Lieu de naissance du Survenant, repère de motards, usine à rockeurs, capitale de l’acier et j’en passe, Sorel est mon lieu de naissance, bien sûr, mais aussi une expérience formatrice en soi. C’est pour cette raison que lorsqu’Urbania m’a offert de rédiger un article « ville de la semaine » sur mon fief, je me suis tourné vers une amie soreloise, Laurence, pour signer le texte à deux. Entre le « nerd » qui se tenait à l’arcade du centre-ville et la fille de party qui a fait le tour du monde, on espère peindre un portrait plus ou moins juste de la ville. Sur ce, Sorel-Tracy en neuf points (le dixième, c’est te faire parler)…

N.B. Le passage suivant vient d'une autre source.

(* ===== verification/Io.v ===== *)
(** Input and output (src/src/io): the traits [Read], [BufRead], [Write] and [Seek]
    as type classes, the laws documented for them as classes of their own, and the
    smallest implementations: [Empty], [Repeat], [Sink], and [Cursor] over a
    vector of bytes. *)

From stdpp Require Import strings.
From Stdlib Require Import Strings.Byte.
From S2P Require Import Prelude Async.
Local Open Scope async_scope.

Abbreviation bytes := (list byte).
#[global] Instance byte_eq_dec : EqDecision byte := Byte.byte_eq_dec.

(** * Errors *)

(** The kinds of [std::io::ErrorKind] that the code looks at or returns. *)
Inductive ErrorKind : Type :=
| Interrupted
| WriteZero
| UnexpectedEof
| InvalidData
| InvalidInput
| TimedOut
| WouldBlock
| OtherKind (code : nat).
#[global] Instance ErrorKind_eq_dec : EqDecision ErrorKind.
Proof. solve_decision. Defined.

(** [std::io::Error]. *)
Record Error : Type := mkError { kind : ErrorKind; message : string }.

(** [ErrorKind::into()]. *)
Definition error_of (k : ErrorKind) : Error := mkError k "".
(** [Result::context] of io/utils.rs: the kind stays, the message is the context. *)
Definition io_context {A : Type} (r : Result A Error) (msg : string) : Result A Error :=
  match r with
  | Ok a => Ok a
  | Err e => Err (mkError (kind e) msg)
  end.

(** * The traits *)

(** A buffer given to [poll_read] is the number of bytes it has room for, and a
    read returns the bytes it put at its front. *)
Class AsyncRead (R : Type) : Type :=
  poll_read : nat → nat → R → Eff (Poll (Result bytes Error) * R).
#[global] Hint Mode AsyncRead ! : typeclass_instances.

Class AsyncBufRead (R : Type) : Type := {
  poll_fill_buf : nat → R → Eff (Poll (Result bytes Error) * R);
  consume : nat → R → Eff R
}.
#[global] Hint Mode AsyncBufRead ! : typeclass_instances.

Class AsyncWrite (W : Type) : Type := {
  poll_write : nat → bytes → W → Eff (Poll (Result nat Error) * W);
  poll_flush : nat → W → Eff (Poll (Result () Error) * W);
  poll_close : nat → W → Eff (Poll (Result () Error) * W)
}.
#[global] Hint Mode AsyncWrite ! : typeclass_instances.

Inductive SeekFrom : Type :=
| SeekStart (n : N)
| SeekEnd (n : Z)
| SeekCurrent (n : Z).
#[global] Instance SeekFrom_eq_dec : EqDecision SeekFrom.
Proof. solve_decision. Defined.

Class AsyncSeek (S : Type) : Type :=
  poll_seek : nat → SeekFrom → S → Eff (Poll (Result N Error) * S).
#[global] Hint Mode AsyncSeek ! : typeclass_instances.

(** Where a seek goes, from the position [pos] in [len] bytes. *)
Definition i64_min : Z := (- 2 ^ 63)%Z.
Definition i64_max : Z := (2 ^ 63 - 1)%Z.
Definition seek_target (pos : SeekFrom) (cur len : N) : Z :=
  match pos with
  | SeekStart n => Z.of_N n
  | SeekEnd n => Z.of_N len + n
  | SeekCurrent n => Z.of_N cur + n
  end.

(** * What is documented of them *)

(** [contents r bs]: the bytes [r] is still to give.  A read gives some of them,
    none only at their end or into an empty buffer; one that fails or is pending
    gives none, and the latter has left the waker with somebody. *)
Class ReaderLaws (R : Type) `{AsyncRead R} : Type := {
  contents : R → bytes → Prop;
  read_mono len (r : R) : fuel_mono (λ n, poll_read n len r);
  read_returns (r : R) bs len : contents r bs → ∃ n x, poll_read n len r = Done x;
  read_spec n len (r : R) bs p r' w :
    contents r bs → poll_read n len r = Done ((p, r'), w) →
    match p with
    | Pending => w ≠ [] ∧ contents r' bs
    | Ready (Err e) => kind e ≠ Interrupted ∧ contents r' bs
    | Ready (Ok b) => ∃ rest, bs = b ++ rest ∧ length b ≤ len ∧
        (b = [] → len = 0 ∨ bs = []) ∧ contents r' rest
    end
}.
#[global] Hint Mode ReaderLaws ! - : typeclass_instances.

(** [buffered r bs b]: of the bytes [bs] to come, [b] are in the buffer. *)
Class BufReaderLaws (R : Type) `{AsyncBufRead R} : Type := {
  to_come : R → bytes → Prop;
  buffered : R → bytes → bytes → Prop;
  fill_mono (r : R) : fuel_mono (λ n, poll_fill_buf n r);
  fill_returns (r : R) bs : to_come r bs → ∃ n x, poll_fill_buf n r = Done x;
  fill_spec n (r : R) bs p r' w :
    to_come r bs → poll_fill_buf n r = Done ((p, r'), w) →
    match p with
    | Pending => w ≠ [] ∧ to_come r' bs
    | Ready (Err e) => kind e ≠ Interrupted ∧ to_come r' bs
    | Ready (Ok b) => buffered r' bs b ∧ (b = [] → bs = [])
    end;
  buffered_prefix (r : R) bs b : buffered r bs b → to_come r bs ∧ ∃ rest, bs = b ++ rest;
  consume_spec (r : R) bs b amt :
    buffered r bs b → amt ≤ length b →
    ∃ r', consume amt r = Done (r', []) ∧ to_come r' (drop amt bs);
  consume_none (r : R) bs :
    to_come r bs → ∃ r', consume 0 r = Done (r', []) ∧ to_come r' bs
}.
#[global] Hint Mode BufReaderLaws ! - : typeclass_instances.

(** [accepted w bs]: the bytes [w] has taken so far, in order; [settled w bs]: they
    have also been flushed. *)
Class WriterLaws (W : Type) `{AsyncWrite W} : Type := {
  accepted : W → bytes → Prop;
  settled : W → bytes → Prop;
  settled_accepted (v : W) bs : settled v bs → accepted v bs;
  write_mono buf (v : W) : fuel_mono (λ n, poll_write n buf v);
  flush_mono (v : W) : fuel_mono (λ n, poll_flush n v);
  write_returns (v : W) bs buf : accepted v bs → ∃ n x, poll_write n buf v = Done x;
  flush_returns (v : W) bs : accepted v bs → ∃ n x, poll_flush n v = Done x;
  write_spec n buf (v : W) bs p v' w :
    accepted v bs → poll_write n buf v = Done ((p, v'), w) →
    match p with
    | Pending => w ≠ [] ∧ accepted v' bs
    | Ready (Err e) => kind e ≠ Interrupted ∧ accepted v' bs
    | Ready (Ok k) => k ≤ length buf ∧ accepted v' (bs ++ take k buf)
    end;
  flush_spec n (v : W) bs p v' w :
    accepted v bs → poll_flush n v = Done ((p, v'), w) →
    accepted v' bs ∧ (p = Pending → w ≠ []) ∧ (p = Ready (Ok ()) → settled v' bs)
}.
#[global] Hint Mode WriterLaws ! - : typeclass_instances.

#[export] Hint Resolve read_mono fill_mono write_mono flush_mono : async.

(** * empty.rs, repeat.rs, sink.rs *)

Inductive Empty : Type := mkEmpty.
Definition Empty_poll_read (fuel len : nat) (this : Empty) : Eff (Poll (Result bytes Error) * Empty) :=
  mret (Ready (Ok []), this).
Definition Empty_poll_fill_buf (fuel : nat) (this : Empty) : Eff (Poll (Result bytes Error) * Empty) :=
  mret (Ready (Ok []), this).
Definition Empty_consume (amt : nat) (this : Empty) : Eff Empty := mret this.
#[global] Instance Empty_AsyncRead : AsyncRead Empty := Empty_poll_read.
#[global] Instance Empty_AsyncBufRead : AsyncBufRead Empty :=
  {| poll_fill_buf := Empty_poll_fill_buf; consume := Empty_consume |}.

Record Repeat : Type := mkRepeat { repeat_byte : byte }.
Definition Repeat_poll_read (fuel len : nat) (this : Repeat) : Eff (Poll (Result bytes Error) * Repeat) :=
  mret (Ready (Ok (replicate len (repeat_byte this))), this).
#[global] Instance Repeat_AsyncRead : AsyncRead Repeat := Repeat_poll_read.

Inductive Sink : Type := mkSink.
Definition Sink_poll_write (fuel : nat) (buf : bytes) (this : Sink) : Eff (Poll (Result nat Error) * Sink) :=
  mret (Ready (Ok (length buf)), this).
Definition Sink_poll_flush (fuel : nat) (this : Sink) : Eff (Poll (Result () Error) * Sink) :=
  mret (Ready (Ok ()), this).
Definition Sink_poll_close (fuel : nat) (this : Sink) : Eff (Poll (Result () Error) * Sink) :=
  mret (Ready (Ok ()), this).
#[global] Instance Sink_AsyncWrite : AsyncWrite Sink :=
  {| poll_write := Sink_poll_write; poll_flush := Sink_poll_flush; poll_close := Sink_poll_close |}.

(** * cursor.rs *)

(** [std::io::Cursor<Vec<u8>>], which the cursor wraps. *)
Record Cursor : Type := mkCursor { cursor_inner : bytes; cursor_pos : N }.

Definition Cursor_new (inner : bytes) : Cursor := mkCursor inner 0.

Definition std_cursor_fill_buf (c : Cursor) : bytes :=
  drop (N.to_nat (N.min (cursor_pos c) (N.of_nat (length (cursor_inner c))))) (cursor_inner c).
Definition std_cursor_advance (amt : nat) (c : Cursor) : Eff Cursor :=
  pos ← usize_add (cursor_pos c) (N.of_nat amt); mret (mkCursor (cursor_inner c) pos).
Definition std_cursor_seek (pos : SeekFrom) (c : Cursor) : Result N Error * Cursor :=
  let t := seek_target pos (cursor_pos c) (N.of_nat (length (cursor_inner c))) in
  if bool_decide (0 ≤ t < Z.of_N usize_modulus)%Z
  then (Ok (Z.to_N t), mkCursor (cursor_inner c) (Z.to_N t))
  else (Err (mkError InvalidInput "invalid seek to a negative or overflowing position"), c).
(** The vector is filled with zeros up to the position. *)
Definition std_cursor_write (buf : bytes) (c : Cursor) : Eff (nat * Cursor) :=
  let p := N.to_nat (cursor_pos c) in
  let inner := take p (cursor_inner c ++ replicate (p - length (cursor_inner c)) x00) ++ buf ++
    drop (p + length buf) (cursor_inner c) in
  pos ← usize_add (cursor_pos c) (N.of_nat (length buf));
  mret (length buf, mkCursor inner pos).

Definition Cursor_poll_seek (fuel : nat) (pos : SeekFrom) (this : Cursor) :
    Eff (Poll (Result N Error) * Cursor) :=
  let '(r, c) := std_cursor_seek pos this in mret (Ready r, c).
Definition Cursor_poll_read (fuel len : nat) (this : Cursor) : Eff (Poll (Result bytes Error) * Cursor) :=
  let b := take len (std_cursor_fill_buf this) in
  c ← std_cursor_advance (length b) this;
  mret (Ready (Ok b), c).
Definition Cursor_poll_fill_buf (fuel : nat) (this : Cursor) : Eff (Poll (Result bytes Error) * Cursor) :=
  mret (Ready (Ok (std_cursor_fill_buf this)), this).
Definition Cursor_consume (amt : nat) (this : Cursor) : Eff Cursor := std_cursor_advance amt this.
Definition Cursor_poll_write (fuel : nat) (buf : bytes) (this : Cursor) :
    Eff (Poll (Result nat Error) * Cursor) :=
  '(n, c) ← std_cursor_write buf this; mret (Ready (Ok n), c).
Definition Cursor_poll_flush (fuel : nat) (this : Cursor) : Eff (Poll (Result () Error) * Cursor) :=
  mret (Ready (Ok ()), this).
Definition Cursor_poll_close (fuel : nat) (this : Cursor) : Eff (Poll (Result () Error) * Cursor) :=
  Cursor_poll_flush fuel this.
#[global] Instance Cursor_AsyncSeek : AsyncSeek Cursor := Cursor_poll_seek.
#[global] Instance Cursor_AsyncRead : AsyncRead Cursor := Cursor_poll_read.
#[global] Instance Cursor_AsyncBufRead : AsyncBufRead Cursor :=
  {| poll_fill_buf := Cursor_poll_fill_buf; consume := Cursor_consume |}.
#[global] Instance Cursor_AsyncWrite : AsyncWrite Cursor :=
  {| poll_write := Cursor_poll_write; poll_flush := Cursor_poll_flush; poll_close := Cursor_poll_close |}.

1. À Sorel-Tracy, on aime le trouble! (par André)
C’est connu, on ne craint pas les prises de bec. C’est plus fort que nous. C’est dans nos gênes, même! Ainsi, en 1937, Sorel sera le théâtre d’une des premières grandes grèves du Canada alors que les employés de Marine Industries – figure de proue de l’industrialisation de Sorel – exigeront des conditions semblables aux autres chantiers maritimes du pays (dans ce temps-là, ces « gars de shop » bossaient 55 heures par semaine… Lucien Bouchard en aurait été fier!). Autant la population que le curé de la paroisse descendront dans les rues pour appuyer les ouvriers. La grogne est telle que Maurice Duplessis affectera une centaine de policiers à la protection des « scabs » engagés au cours du conflit. Bien que la grève se soit terminée sans grande victoire pour les syndiqués, d’autres conflits du genre suivront (dont une autre grève chez Marine Industries qui sera particulièrement marquante entre ’81 et ’85… du moins, elle le sera pour moi, mon père agissant à titre de représentant syndical lors de ce conflit). C’est aussi à Sorel-Tracy, au cégep plus précisément, que s’est tenu, le 15 juin 1991, une assemblée qui jettera les bases du Bloc Québécois, une nouvelle faction politique qui allait brasser la cage à Ottawa au nom des Québécois séparatistes. 21 années plus tard, la charpente du cégep tient toujours. Celle du Bloc, par contre…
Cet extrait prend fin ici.